Minggu depan edisinya Naruto Fic! Harus pada baca ya!!
Edisi Sai & Ino.
Hari Ini Biar Fic ini dulu yaa!!!
Sing A Sky Chapter 17
Jam
tangan Maddi menunjukkan pukul 09.45. Maddi menghela napas, entah sudah yang
keberapa kalinya dia melakukan hal itu. Dia merasa sangat menyesal tidak ikut
Final sing competition itu. Christ sangat kecewa, sampai-sampai Christ menolak
untuk bicara dengan Maddi.
Di
waktu yang sama, tapi di tempat yang berbeda Greyson juga sedang duduk
memandang ke arah langit. ‘Bahagia sekali bisa tinggal di langit. Dipenuhi
dengan cahaya yang indah. Meskipun tak dapat menggapai bintang. Tetap saja akan
tinggal diantara bintang-bintang’ iya kan??.

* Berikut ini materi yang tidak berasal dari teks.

(* ===== verification/Signals.v ===== *)
(** * Exit signals and port forwarding ([pkg/ecnet/signals],
    [pkg/ecnet/k8s/portforward.go])

    Goroutines that wait for a signal of the operating system and close
    channels. Closing a channel twice panics. The signals that arrive, the
    calls of [Stop] and the end of the forwarding are steps. *)

From Stdlib Require Import String.
From S2P Require Import Prelude.

(** ** Channels that are only closed *)

(** [close]; a closed channel panics. *)
Definition close (closed : bool) : outcome bool := if closed then Panic else Ret true.

(** ** [signals.go] *)

Inductive Signal := Interrupt | SIGTERM | OtherSignal.

Definition exitSignals : list Signal := [Interrupt; SIGTERM].

Definition is_exit (s : Signal) : bool :=
  match s with Interrupt | SIGTERM => true | OtherSignal => false end.

(** The goroutine waits on [s], runs the functions, or has ended. *)
Inductive handler_pc := HWaiting | HRunning (rest : list string) | HEnded.

Record ExitHandler := mkExitHandler {
  eh_signals : nat;                 (* how many the buffered channel holds *)
  eh_stop : bool;                   (* [stop] is closed *)
  eh_pc : handler_pc;
  eh_called : list string;          (* the shutdown functions called so far *)
  eh_funcs : list string
}.

Definition RegisterExitHandlers (shutdownFuncs : list string) : ExitHandler :=
  mkExitHandler 0 false HWaiting [] shutdownFuncs.

(** A signal: it is dropped if it is no exit signal or the channel is
    full. *)
Definition notify (sg : Signal) (h : ExitHandler) : ExitHandler :=
  if is_exit sg && Nat.ltb (eh_signals h) (length exitSignals)
  then mkExitHandler (S (eh_signals h)) (eh_stop h) (eh_pc h) (eh_called h) (eh_funcs h) else h.

(** A step of the goroutine; [None] when it has none. *)
Definition handler_step (h : ExitHandler) : option (outcome ExitHandler) :=
  match eh_pc h with
  | HWaiting =>
      match eh_signals h with
      | O => None
      | S n => Some (stop ← close (eh_stop h);
                     Ret (mkExitHandler n stop (HRunning (eh_funcs h)) (eh_called h) (eh_funcs h)))
      end
  | HRunning [] => Some (Ret (mkExitHandler (eh_signals h) (eh_stop h) HEnded (eh_called h) (eh_funcs h)))
  | HRunning (f :: rest) =>
      Some (Ret (mkExitHandler (eh_signals h) (eh_stop h) (HRunning rest) (eh_called h ++ [f]) (eh_funcs h)))
  | HEnded => None
  end.

Inductive exit_run (funcs : list string) : list Signal -> outcome ExitHandler -> Prop :=
| exit_start : exit_run funcs [] (Ret (RegisterExitHandlers funcs))
| exit_signal trace h sg :
    exit_run funcs trace (Ret h) -> exit_run funcs (sg :: trace) (Ret (notify sg h))
| exit_handle trace h r :
    exit_run funcs trace (Ret h) -> handler_step h = Some r -> exit_run funcs trace r.

(** Where the goroutine is, what it has done. *)
Definition exit_inv (funcs : list string) (trace : list Signal) (h : ExitHandler) : Prop :=
  eh_funcs h = funcs /\
  (eh_signals h <> O -> exists sg, sg ∈ trace /\ is_exit sg = true) /\
  match eh_pc h with
  | HWaiting => eh_stop h = false /\ eh_called h = [] /\
      ((exists sg, sg ∈ trace /\ is_exit sg = true) -> eh_signals h <> O)
  | HRunning rest => eh_stop h = true /\ eh_called h ++ rest = funcs
  | HEnded => eh_stop h = true /\ eh_called h = funcs
  end /\
  (eh_stop h = true -> exists sg, sg ∈ trace /\ is_exit sg = true).

Lemma notify_inv funcs trace sg h :
  exit_inv funcs trace h -> exit_inv funcs (sg :: trace) (notify sg h).
Proof.
  intros (Hf & Hs & Hpc & Hst). unfold notify.
  assert (forall P : Signal -> Prop, (exists x, x ∈ trace /\ P x) -> exists x, x ∈ sg :: trace /\ P x) as Hmono.
  { intros P (x & ? & ?). exists x. split; [by apply list_elem_of_further|done]. }
  destruct (is_exit sg) eqn:Esg; simpl.
  - assert (exists x, x ∈ sg :: trace /\ is_exit x = true) as Hx.
    { exists sg. split; [apply list_elem_of_here|done]. }
    assert (eh_signals h <> O \/ (eh_signals h < 2)%nat) as Hcase by lia.
    destruct (Nat.ltb_spec (eh_signals h) 2); (split_and!; [done|by auto| |by auto]);
      destruct (eh_pc h); try done; destruct Hpc as (? & ? & ?); split_and!; simpl; auto; lia.
  - split_and!; [done|by auto| |by auto]. destruct (eh_pc h); try done.
    destruct Hpc as (? & ? & Hw). split_and!; [done..|]. intros (x & Hx & Hex). apply Hw.
    apply elem_of_cons in Hx as [->|Hx]; [congruence|eauto].
Qed.

Lemma handler_inv funcs trace h r :
  exit_inv funcs trace h -> handler_step h = Some r -> exists h', r = Ret h' /\ exit_inv funcs trace h'.
Proof.
  intros (Hf & Hs & Hpc & Hst). unfold handler_step, exit_inv.
  destruct (eh_pc h) as [|[|f rest]|]; [|intros [= <-]..|done].
  - destruct (eh_signals h) as [|n]; [done|]. destruct Hpc as (Hstop & Hc & _). rewrite Hstop.
    intros [= <-]. eexists. split; [reflexivity|]. simpl. rewrite Hc. split_and!; auto.
  - eexists. split; [reflexivity|]. simpl. destruct Hpc as [? Happ]. rewrite app_nil_r in Happ. auto.
  - eexists. split; [reflexivity|]. simpl. destruct Hpc as [? Happ]. rewrite <- app_assoc. auto.
Qed.

(** However many signals arrive, the channel [stop] is closed once and
    never twice: the handler does not panic. It is closed only after an
    exit signal, and before the shutdown functions, each of which is called
    once and in order; once an exit signal arrived the handler is not at
    rest before it has called them all. *)
Theorem exit_handler_spec funcs trace r :
  exit_run funcs trace r ->
  exists h, r = Ret h /\
    (eh_stop h = true -> exists sg, sg ∈ trace /\ is_exit sg = true) /\
    (eh_called h <> [] -> eh_stop h = true) /\
    eh_called h `prefix_of` funcs /\
    (handler_step h = None -> (exists sg, sg ∈ trace /\ is_exit sg = true) ->
     eh_stop h = true /\ eh_called h = funcs).
Proof.
  intros Hrun. assert (exists h, r = Ret h /\ exit_inv funcs trace h) as (h & -> & Hf & Hs & Hpc & Hst).
  { induction Hrun as [|trace h sg _ (h' & [= <-] & IH)|trace h r _ (h' & [= <-] & IH) Hr].
    - eexists. split; [reflexivity|]. unfold exit_inv. simpl. split_and!; try done.
      by intros (? & ?%not_elem_of_nil & _).
    - eexists. split; [reflexivity|]. by apply notify_inv.
    - by eapply handler_inv. }
  exists h. unfold handler_step. destruct (eh_pc h) as [|[|f rest]|]; split_and!; try done; auto.
  - by destruct Hpc as (_ & -> & _).
  - destruct Hpc as (_ & -> & _). apply prefix_nil.
  - destruct Hpc as (_ & _ & Hw). destruct (eh_signals h); [|done]. intros _ Hx. by apply Hw in Hx.
  - by destruct Hpc as [? _].
  - destruct Hpc as [_ <-]. by exists [].
  - by destruct Hpc as [? _].
  - destruct Hpc as [_ <-]. by exists (f :: rest).
  - by destruct Hpc as [? _].
  - by destruct Hpc as [_ ->].
Qed.

(** ** [portforward.go] *)

(** The goroutine of [Start] that waits for an interrupt. *)
Inductive sig_pc := NotStarted | AwaitsSignal | CallsStop | SigEnded.

Record PortForwarder := mkPortForwarder {
  pf_stopChan : bool;        (* closed *)
  pf_done : bool;            (* closed *)
  pf_notified : bool;        (* [sigChan] receives interrupts *)
  pf_sigChan : bool;         (* its one slot is full *)
  pf_sig : sig_pc
}.

Definition NewPortForwarder (setup : option string) : string + PortForwarder :=
  match setup with
  | Some err => inl ("Error setting up port forwarding: " ++ err)%string
  | None => inr (mkPortForwarder false false false false NotStarted)
  end.

(** [Start] registers for interrupts and creates its goroutines. *)
Definition pf_Start (pf : PortForwarder) : PortForwarder :=
  mkPortForwarder (pf_stopChan pf) (pf_done pf) true false AwaitsSignal.

(** What its [select] then returns: the callback's result once the
    forwarding is ready, or the error it ended with. *)
Inductive pf_event := ForwardReady (callback : option string) | ForwardEnds (err : string).

Definition pf_select (e : pf_event) : option string :=
  match e with
  | ForwardReady r => r
  | ForwardEnds err => Some ("Error during port forwarding: " ++ err)%string
  end.

(** [Stop]: [stopChan] is never nil; [done] is closed by a deferred call. *)
Definition pf_Stop (pf : PortForwarder) : outcome PortForwarder :=
  stop ← close (pf_stopChan pf);
  done ← close (pf_done pf);
  Ret (mkPortForwarder stop done false (pf_sigChan pf) (pf_sig pf)).

Definition pf_set_sig (p : sig_pc) (full : bool) (pf : PortForwarder) : PortForwarder :=
  mkPortForwarder (pf_stopChan pf) (pf_done pf) (pf_notified pf) full p.

Inductive pf_label := PfInterrupt | PfReceive | PfSignalStop | PfStop.

Inductive pf_step : PortForwarder -> pf_label -> outcome PortForwarder -> Prop :=
| pf_interrupt pf :
    pf_notified pf = true -> pf_step pf PfInterrupt (Ret (pf_set_sig (pf_sig pf) true pf))
| pf_receive pf :
    pf_sig pf = AwaitsSignal -> pf_sigChan pf = true ->
    pf_step pf PfReceive (Ret (pf_set_sig CallsStop false pf))
| pf_signal_stop pf :
    pf_sig pf = CallsStop ->
    pf_step pf PfSignalStop (pf ← pf_Stop pf; Ret (pf_set_sig SigEnded (pf_sigChan pf) pf))
| pf_user_stop pf : pf_step pf PfStop (pf_Stop pf).

Inductive pf_run (pf : PortForwarder) : list pf_label -> outcome PortForwarder -> Prop :=
| pf_begin : pf_run pf [] (Ret (pf_Start pf))
| pf_more trace p l r : pf_run pf trace (Ret p) -> pf_step p l r -> pf_run pf (l :: trace) r.

(** A call of [Stop], by the user or by the goroutine. *)
Definition stops (l : pf_label) : bool :=
  match l with PfSignalStop | PfStop => true | _ => false end.

(** [Stop] works once: both channels are closed exactly after the first
    call, and a second call panics, whoever makes it. In particular a user
    who calls [Stop] after an interrupt has been handled panics. *)
Theorem port_forward_stops_once pf trace r :
  NewPortForwarder None = inr pf -> pf_run pf trace r ->
  match length (List.filter stops trace) with
  | O => exists p, r = Ret p /\ pf_stopChan p = false /\ pf_done p = false
  | S O => exists p, r = Ret p /\ pf_stopChan p = true /\ pf_done p = true
  | _ => r = Panic
  end.
Proof.
  intros [= <-]. induction 1 as [|trace p l r Hrun IH Hs]; [by eexists|].
  inversion Hs; subst; simpl;
    (destruct (length (List.filter stops trace)) as [|[|n]];
     [destruct IH as (q & [= <-] & H1 & H2)..|done]).
  all: try (by eexists).
  all: unfold pf_Stop; rewrite H1; try (by unfold close; simpl); rewrite ?H2; simpl; by eexists.
Qed.

Lemma port_forward_stops_once_witness :
  exists pf, NewPortForwarder None = inr pf /\
    pf_run pf [PfStop; PfSignalStop; PfReceive; PfInterrupt] Panic.
Proof.
  eexists. split; [reflexivity|].
  assert (exists r, pf_run (mkPortForwarder false false false false NotStarted)
    [PfStop; PfSignalStop; PfReceive; PfInterrupt] r) as [r Hr].
  { eexists. eapply (pf_more _ _ (mkPortForwarder true true false false SigEnded)); [|apply pf_user_stop].
    eapply (pf_more _ _ (mkPortForwarder false false true false CallsStop)); [|by apply pf_signal_stop].
    eapply (pf_more _ _ (mkPortForwarder false false true true AwaitsSignal)); [|by apply pf_receive].
    eapply pf_more; [constructor|]. by apply pf_interrupt. }
  pose proof (port_forward_stops_once _ _ _ eq_refl Hr) as Hp. simpl in Hp. by subst r.
Defined.

Lemma exit_handler_spec_witness :
  exists h, exit_run ["cancel"] [SIGTERM; Interrupt; OtherSignal] (Ret h) /\ eh_called h = ["cancel"].
Proof.
  assert (exists h, exit_run ["cancel"] [SIGTERM; Interrupt; OtherSignal] (Ret h) /\
    handler_step h = None) as (h & Hrun & Hrest).
  { eexists. split.
    - eapply exit_handle; [eapply exit_handle; [eapply exit_handle; [eapply exit_signal, exit_signal,
        exit_signal, exit_start|]|]|]; reflexivity.
    - reflexivity. }
  exists h. split; [exact Hrun|].
  destruct (exit_handler_spec _ _ _ Hrun) as (h' & [= <-] & _ & _ & _ & Hall).
  apply Hall; [exact Hrest|]. exists SIGTERM. split; [apply list_elem_of_here|reflexivity].
Defined.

Greyson juga sama dengan Maddi,
dia habis dimarahi oleh Austin. Karena apa?? Tentu saja karena tidak ikut Final
bahkan, mengundurkan diri.
Kalau
saja tadi siang dia membujuk Maddi supaya menyelesaikan kompetisi itu dulu,
pasti kejadiannya tidak se-fatal ini. Austin tidak memperdulikannya, bahkan
marah-marah tak jelas pada siapa. Grey menundukkan kepalanya, mencoba mencerna
kegiatan merepotkan yang menyebabkan perpecahan antara empat orang sekaligus.
Christina Grimmie marah pada Maddi dan Greyson, itu wajar. Mungkin dia kesal
dengan kejadian ‘Mengundurkan diri itu’. Tapi Christ juga tidak bicara dengan
Austin, hal itu yang membuat Austin hampir gila sampai marah-marah tak jelas.
Benar-benar
hal yang sangat sangat rumit.
***
Maddi
memandang langit malam itu dengan wajah penuh dengan penyesalan. Kenapa Christ
harus marah sih? Itukan hanya kompetisi menyanyi biasa. Apa karena Christ
adalah salah satu juri? Makanya dia merasa kesal, Maddi memilih mengundurkan
diri, seakan-akan kompetisi itu hanya mainan.
Maddi
masuk kedalam rumah setelah cukup lama memandang langit malam yang malam itu
bisa dibilang cukup indah. Dirapatkannya jaketnya, lalu berjalan menuju kamar
orangtuanya dulu, yang sekarang adalah kamar Mia. Dibukanya pintu kamar
tersebut. Ternyata Mia belum tidur, dia sedang memainkan I-phone Christ
rupanya.
“Mia?
Boleh aku tidur dengan mu?” tanya Maddi sedikit hati-hati. Mia yang mendengar
suara Maddi memandang kakaknya itu sejenak.
“Kak
Christ tidur disini.” Ucap Mia pelan kemudian menarik Maddi yang masih berdiri
ke arah tempat tidur. Dan memang terlihatlah kalau Christ sedang tertidur
sambil memeluk guling. Maddi memandangi Christ beberapa saat kemudian dia
meninggalkan ruangan itu.
Maddi
masuk kekamarnya, dia memilih beberapa bajunya. Tapi untuk apa??. Maddi
mengambil tas hitam kecil yang biasa dipakainya untuk pergi jalan-jalan.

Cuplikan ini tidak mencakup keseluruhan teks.